Stored data entries
────────────────
(** C8, as stated, fails: with a date the engine cannot read among the
    records the comparator is inconsistent, and the standard then leaves
    the order to the engine.  On these seven records TimSort, which is
    what V8 runs and which keeps ties in order whenever the comparator is
    consistent, finds the run of the first five, puts the sixth where the
    binary search sends it, and then sends the seventh, of 2024-02-01,
    left of the record of 2024-01-01 and so ahead of the fifth, of
    2024-02-01 too, which the undated record had kept behind it: the two
    are shown in the reverse of the order they were added in. *)
Lemma listed_ties_not_in_order :
  ~ Consistent (byDateDescending strictEngine)
      [record 1 "10" "a" "" "2024-05-01" "income";
       record 2 "20" "b" "" "2024-04-01" "income";
       record 3 "30" "c" "" "2024-01-01" "income";
       record 4 "40" "d" "" "unknown" "income";
       record 5 "50" "e" "" "2024-02-01" "income";
       record 6 "60" "f" "" "2024-03-01" "income";
       record 7 "70" "g" "" "2024-02-01" "income"]
  /\ timSort (byDateDescending strictEngine)
       [record 1 "10" "a" "" "2024-05-01" "income";
        record 2 "20" "b" "" "2024-04-01" "income";
        record 3 "30" "c" "" "2024-01-01" "income";
        record 4 "40" "d" "" "unknown" "income";
        record 5 "50" "e" "" "2024-02-01" "income";
        record 6 "60" "f" "" "2024-03-01" "income";
        record 7 "70" "g" "" "2024-02-01" "income"]
     = [record 1 "10" "a" "" "2024-05-01" "income";
        record 2 "20" "b" "" "2024-04-01" "income";
        record 6 "60" "f" "" "2024-03-01" "income";
        record 7 "70" "g" "" "2024-02-01" "income";
        record 3 "30" "c" "" "2024-01-01" "income";
        record 4 "40" "d" "" "unknown" "income";
        record 5 "50" "e" "" "2024-02-01" "income"]
  /\ Listed strictEngine
       [record 1 "10" "a" "" "2024-05-01" "income";
        record 2 "20" "b" "" "2024-04-01" "income";
        record 3 "30" "c" "" "2024-01-01" "income";
        record 4 "40" "d" "" "unknown" "income";
        record 5 "50" "e" "" "2024-02-01" "income";
        record 6 "60" "f" "" "2024-03-01" "income";
        record 7 "70" "g" "" "2024-02-01" "income"]
       [record 1 "10" "a" "" "2024-05-01" "income";
        record 2 "20" "b" "" "2024-04-01" "income";
        record 6 "60" "f" "" "2024-03-01" "income";
        record 7 "70" "g" "" "2024-02-01" "income";
        record 3 "30" "c" "" "2024-01-01" "income";
        record 4 "40" "d" "" "unknown" "income";
        record 5 "50" "e" "" "2024-02-01" "income"]
  /\ filter (sameDate (record 5 "50" "e" "" "2024-02-01" "income"))
       [record 1 "10" "a" "" "2024-05-01" "income";
        record 2 "20" "b" "" "2024-04-01" "income";
        record 6 "60" "f" "" "2024-03-01" "income";
        record 7 "70" "g" "" "2024-02-01" "income";
        record 3 "30" "c" "" "2024-01-01" "income";
        record 4 "40" "d" "" "unknown" "income";
        record 5 "50" "e" "" "2024-02-01" "income"]
     = [record 7 "70" "g" "" "2024-02-01" "income";
        record 5 "50" "e" "" "2024-02-01" "income"]
  /\ filter (sameDate (record 5 "50" "e" "" "2024-02-01" "income"))
       [record 1 "10" "a" "" "2024-05-01" "income";
        record 2 "20" "b" "" "2024-04-01" "income";
        record 6 "60" "f" "" "2024-03-01" "income";
        record 7 "70" "g" "" "2024-02-01" "income";
        record 3 "30" "c" "" "2024-01-01" "income";
        record 4 "40" "d" "" "unknown" "income";
        record 5 "50" "e" "" "2024-02-01" "income"]
     <> filter (sameDate (record 5 "50" "e" "" "2024-02-01" "income"))
          [record 1 "10" "a" "" "2024-05-01" "income";
           record 2 "20" "b" "" "2024-04-01" "income";
           record 3 "30" "c" "" "2024-01-01" "income";
           record 4 "40" "d" "" "unknown" "income";
           record 5 "50" "e" "" "2024-02-01" "income";
           record 6 "60" "f" "" "2024-03-01" "income";
           record 7 "70" "g" "" "2024-02-01" "income"].
Proof.
  assert (E : timSort (byDateDescending strictEngine)
                [record 1 "10" "a" "" "2024-05-01" "income";
                 record 2 "20" "b" "" "2024-04-01" "income";
                 record 3 "30" "c" "" "2024-01-01" "income";
                 record 4 "40" "d" "" "unknown" "income";
                 record 5 "50" "e" "" "2024-02-01" "income";
                 record 6 "60" "f" "" "2024-03-01" "income";
                 record 7 "70" "g" "" "2024-02-01" "income"]
              = [record 1 "10" "a" "" "2024-05-01" "income";
                 record 2 "20" "b" "" "2024-04-01" "income";
                 record 6 "60" "f" "" "2024-03-01" "income";
                 record 7 "70" "g" "" "2024-02-01" "income";
                 record 3 "30" "c" "" "2024-01-01" "income";
                 record 4 "40" "d" "" "unknown" "income";
                 record 5 "50" "e" "" "2024-02-01" "income"])
    by (vm_compute; reflexivity).
  split; [|split; [exact E|split; [|split]]].
  - intros (_ & _ & T & _).
    specialize (T (record 1 "10" "a" "" "2024-05-01" "income")
                  (record 4 "40" "d" "" "unknown" "income")
                  (record 3 "30" "c" "" "2024-01-01" "income")).
    assert (H : SortCompare (byDateDescending strictEngine)
                  (record 1 "10" "a" "" "2024-05-01" "income")
                  (record 3 "30" "c" "" "2024-01-01" "income") = 0).
    { apply T; simpl; auto 10. }
    vm_compute in H; discriminate.
  - rewrite <- E; apply timSort_outcome.
  - vm_compute; reflexivity.
  - vm_compute; discriminate.
Qed.
(** * Etherscan source submission (src/etherscan.ts)

    A shallow embedding of [submitSources] and of the helpers it closes over,
    followed by the properties of the verification pipeline.

    Conventions of the embedding.
    - A JavaScript object used as a map is an association list of its own
      properties, kept in the order [Object.keys] enumerates it; a property
      read returns the first binding, a property write updates that binding
      in place or appends.  Where the source uses a key that may name a
      property of [Object.prototype], the prototype is modelled as well: the
      reads [licensesFound[match]] (line 42) and
      [metadata.sources[contractFilepath]] (line 191) consult the inherited
      names, and the writes of lines 259 and 273 take the name [__proto__]
      to the accessor of the prototype, which creates no property.
    - [undefined] is [None].  Truthiness is written out wherever the source
      tests a value ([!x], [x && ...], [x || ...]): the empty string and the
      number zero are falsy, every object and array is truthy.
    - The records follow the shapes the source destructures (deployment
      records, compiler metadata, explorer responses); values the code never
      inspects are kept as [json].
    - Everything the file imports and does not define (the regular-expression
      scan of match-all, [JSON.parse], [JSON.stringify], the ABI coder, the
      file system and the explorer itself) is a field of an environment
      record [Env].
    - The computation is a function from a clock (the number of HTTP requests
      answered so far) to a result, the trace of the observable events and
      the new clock.  A [return] out of [submit], a rejected promise and an
      exhausted polling budget are the three ways a computation stops early. *)

From Stdlib Require Import String Ascii List ZArith Bool Arith Lia.
Import ListNotations.
Local Open Scope string_scope.
Local Open Scope list_scope.
(** X4: [reduce_chi_mod_ell] returns the empty list for a character of
    order 1 whatever values are stored; for another order it reduces the
    stored values in their order and keeps the generators, and it raises
    [TypeError] when no values are stored. *)
Theorem reduce_chi_mod_ell_values (nf : Newform) (ell : Z) (red : list GFelt)
    (Hred : vector_over ell red) :
  (char_order (web nf) = 1 → ∀ r, reduce_chi_mod_ell nf r = OK [])
  ∧ (char_order (web nf) ≠ 1 → hecke_ring_character_values (web nf) = None →
     ∀ r, reduce_chi_mod_ell nf r = Raise TypeError)
  ∧ (char_order (web nf) ≠ 1 →
     ∀ values, hecke_ring_character_values (web nf) = Some values →
       reduce_chi_mod_ell nf (RedVector red)
       = OK (map (λ ac, (ac.1, GF ell (dot ac.2 red))) values)).
Proof.
  unfold reduce_chi_mod_ell. split; [|split].
  - by intros -> r.
  - intros Hne Hnone r. destruct (Z.eqb_spec (char_order (web nf)) 1); [done|].
    by rewrite Hnone.
  - intros Hne values Hv. destruct (Z.eqb_spec (char_order (web nf)) 1); [done|].
    rewrite Hv. apply mapM_OK. apply Forall2_fmap_r, Forall_Forall2_diag, Forall_true.
    intros [a c]. apply bind_OK. eexists. split; [by apply apply_red_dot | done].
Qed.

Lemma reduce_chi_mod_ell_values_witness :
  reduce_chi_mod_ell nf_degree_one (RedVector [GF 2 1]) = OK [].
Proof.
  apply (reduce_chi_mod_ell_values nf_degree_one 2 [GF 2 1]).
  - split; [done | repeat constructor].
  - reflexivity.
Defined.

(** X5: with a vector [red] of [GF(ell)], [reduce_an_mod_ell] never
    raises and returns one value for each stored [an], the dot product
    with [red]; with the closure of the branch [K == QQ] it raises
    [TypeError] as soon as one [an] is stored. *)
Theorem reduce_an_mod_ell_values (nf : Newform) (ell : Z) (red : list GFelt)
    (Hred : vector_over ell red) :
  reduce_an_mod_ell nf (RedVector red) = OK (map (λ a, GF ell (dot a red)) (an nf))
  ∧ (∀ l, reduce_an_mod_ell nf (RedVector red) = OK l → length l = length (an nf))
  ∧ (an nf ≠ [] → ∀ ell', reduce_an_mod_ell nf (RedLambda ell') = Raise TypeError).
Proof.
  assert (reduce_an_mod_ell nf (RedVector red)
          = OK (map (λ a, GF ell (dot a red)) (an nf))) as H.
  { apply mapM_OK. apply Forall2_fmap_r, Forall_Forall2_diag, Forall_true.
    intros a. by apply apply_red_dot. }
  split; [done|]. split.
  - intros l Hl. rewrite H in Hl. injection Hl as <-. by rewrite length_map.
  - unfold reduce_an_mod_ell. by destruct (an nf).
Qed.

Lemma reduce_an_mod_ell_values_witness :
  reduce_an_mod_ell nf_degree_one (RedVector [GF 2 1]) = OK [].
Proof.
  apply (reduce_an_mod_ell_values nf_degree_one 2 [GF 2 1]).
  split; [done | repeat constructor].
Defined.

(** X6: the record of [nf_mod_ell] copies label, level, weight and
    dimension of the form and holds the dictionary of
    [reduce_ap_mod_ell]; it has no ['ell'] and no ['index'], so that
    [compare_record] raises [KeyError] on it, on either side. *)
Theorem nf_mod_ell_record (nf : Newform) (red : reduction) (r : nf_record)
    (Hr : nf_mod_ell nf red = OK r) :
  rec_label r = label (web nf) ∧ rec_N r = level (web nf)
  ∧ rec_k r = weight (web nf) ∧ rec_d r = dim (web nf)
  ∧ reduce_ap_mod_ell nf red false = OK (rec_ap r)
  ∧ reduce_chi_mod_ell nf red = OK (rec_chi_mod_ell r)
  ∧ rec_ell r = None ∧ rec_index r = None
  ∧ (∀ r', compare_record r r' = Raise KeyError
           ∧ compare_record r' r = Raise KeyError)
  ∧ (∀ ell, rec_ell (set_ell r ell) = Some ell
            ∧ compare_record (set_ell r ell) (set_ell r ell) = OK true).
Proof.
  unfold nf_mod_ell in Hr. apply bind_OK in Hr as (apd & Hap & Hr).
  apply bind_OK in Hr as (chi & Hchi & [= <-]). simpl.
  repeat split; try done.
  - unfold compare_record. simpl. by destruct (rec_ell r').
  - unfold compare_record. simpl. by rewrite Z.eqb_refl, bool_decide_eq_true_2.
Qed.

Lemma nf_mod_ell_record_witness :
  ∃ r, nf_mod_ell nf_degree_one (RedVector [GF 2 1]) = OK r
       ∧ rec_label r = "11.2.a.a"%string.
Proof.
  eexists. split; [vm_compute; reflexivity|].
  apply (nf_mod_ell_record nf_degree_one (RedVector [GF 2 1])).
  vm_compute. reflexivity.
Defined.
Lemma query_vectorstore_thread question thread_id app response app' :
  query_vectorstore question thread_id app = (Ok response, app') ->
  resp_thread_id response = Some thread_id.
Proof.
  unfold query_vectorstore. cbv [bind gets].
  destruct (has_documents (retrieval_pipeline app)); simpl.
  2:{ intros [= <- _]. reflexivity. }
  unfold try_except. cbv [bind].
  destruct (retrieve question app) as [[retrieved|e] app1]; [|discriminate].
  destruct retrieved as [|d ds].
  { intros [= <- _]. reflexivity. }
  set (state := mkState _ _ _ _ _ _ _).
  unfold answer_with_graph, try_except. cbv [bind].
  destruct (process_state state app1) as [[st|e] app2].
  - simpl. destruct (answer st) as [text|]; simpl.
    + intros [= <- _]. reflexivity.
    + rewrite handle_research_fallback_spec.
      destruct (invoke _ fallback_config _) as [[text|e] app3];
        [|discriminate].
      intros [= <- _]. reflexivity.
  - rewrite handle_research_fallback_spec.
    destruct (invoke _ fallback_config _) as [[text|e'] app3];
      [|discriminate].
    intros [= <- _]. reflexivity.
Qed.

Lemma route_handler_thread route question thread_id app response app' :
  route_handler route question thread_id app = (Ok response, app') ->
  resp_thread_id response = Some thread_id.
Proof.
  destruct route; simpl.
  - cbv [bind]. rewrite handle_memory_question_spec.
    destruct (memory_chain _ _ _) as [[[kind text]|e] w1]; [|discriminate].
    intros [= <- _]. reflexivity.
  - apply query_vectorstore_thread.
  - cbv [bind]. rewrite handle_general_question_spec.
    destruct (invoke _ general_config app) as [[text|e] app1];
      [|discriminate].
    intros [= <- _]. reflexivity.
Qed.

(** X17. Every response of [query] carries the thread id the exchange was
    filed under: the thread id of the request when it has a non-empty one,
    and otherwise the fresh uuid drawn for it, on every route and also when
    the answer comes from the fallback. *)
Theorem query_echoes_thread_id request app thread_id w response app' :
  thread_chosen request app thread_id w ->
  router_query request app = (Ok response, app') ->
  resp_thread_id response = Some thread_id.
Proof.
  intros Ht. rewrite (router_query_routed _ _ _ _ Ht). unfold wrap_400.
  destruct (router_chain (req_question request) w) as [[route|e] w0];
    [|discriminate].
  destruct (route_handler route (req_question request) thread_id _)
    as [[r|e] a] eqn:E; [|discriminate].
  intros [= <- _]. exact (route_handler_thread _ _ _ _ _ _ E).
Qed.

(** X18. [reset_thread] fails only with the 404 "not found" error, and then
    changes nothing. When it succeeds it reports the thread id it was given,
    the thread reads as empty afterwards, and every other thread, the index
    and the chat handles are as before. *)
Theorem reset_thread_outcomes thread_id app :
  (forall e app',
     reset_thread thread_id app = (Raise e, app') ->
     e = thread_not_found thread_id /\ app' = app /\
     stored app thread_id = []) /\
  (forall r app',
     reset_thread thread_id app = (Ok r, app') ->
     r = mkReset "success" "Thread reset successfully" thread_id /\
     stored app' thread_id = [] /\
     (forall other, other <> thread_id -> stored app' other = stored app other)
     /\ retrieval_pipeline app' = retrieval_pipeline app
     /\ llm_service app' = llm_service app
     /\ world app' = world app).
Proof.
  pose proof (clear_thread_forgets_only_that_thread_aux thread_id app)
    as Hclear.
  unfold reset_thread, try_except. cbv [bind].
  rewrite thread_exists_spec.
  destruct (conversations (memory_service app) !! thread_id) as [l|] eqn:E;
    simpl.
  - split; [discriminate|]. intros r app' [= <- <-].
    destruct Hclear as (Hgone & Hothers).
    repeat split; assumption.
  - split; [|discriminate]. intros e app' [= <- <-].
    repeat split. unfold stored. now rewrite E.
Qed.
────────────────
From the records above, reproduce exactly the lines from the one with "ac.2 red))) values))." to the one with "nf))) as H.", both included, and no others.

> [Written solution]:
       = OK (map (λ ac, (ac.1, GF ell (dot ac.2 red))) values)).
Proof.
  unfold reduce_chi_mod_ell. split; [|split].
  - by intros -> r.
  - intros Hne Hnone r. destruct (Z.eqb_spec (char_order (web nf)) 1); [done|].
    by rewrite Hnone.
  - intros Hne values Hv. destruct (Z.eqb_spec (char_order (web nf)) 1); [done|].
    rewrite Hv. apply mapM_OK. apply Forall2_fmap_r, Forall_Forall2_diag, Forall_true.
    intros [a c]. apply bind_OK. eexists. split; [by apply apply_red_dot | done].
Qed.

Lemma reduce_chi_mod_ell_values_witness :
  reduce_chi_mod_ell nf_degree_one (RedVector [GF 2 1]) = OK [].
Proof.
  apply (reduce_chi_mod_ell_values nf_degree_one 2 [GF 2 1]).
  - split; [done | repeat constructor].
  - reflexivity.
Defined.

(** X5: with a vector [red] of [GF(ell)], [reduce_an_mod_ell] never
    raises and returns one value for each stored [an], the dot product
    with [red]; with the closure of the branch [K == QQ] it raises
    [TypeError] as soon as one [an] is stored. *)
Theorem reduce_an_mod_ell_values (nf : Newform) (ell : Z) (red : list GFelt)
    (Hred : vector_over ell red) :
  reduce_an_mod_ell nf (RedVector red) = OK (map (λ a, GF ell (dot a red)) (an nf))
  ∧ (∀ l, reduce_an_mod_ell nf (RedVector red) = OK l → length l = length (an nf))
  ∧ (an nf ≠ [] → ∀ ell', reduce_an_mod_ell nf (RedLambda ell') = Raise TypeError).
Proof.
  assert (reduce_an_mod_ell nf (RedVector red)
          = OK (map (λ a, GF ell (dot a red)) (an nf))) as H.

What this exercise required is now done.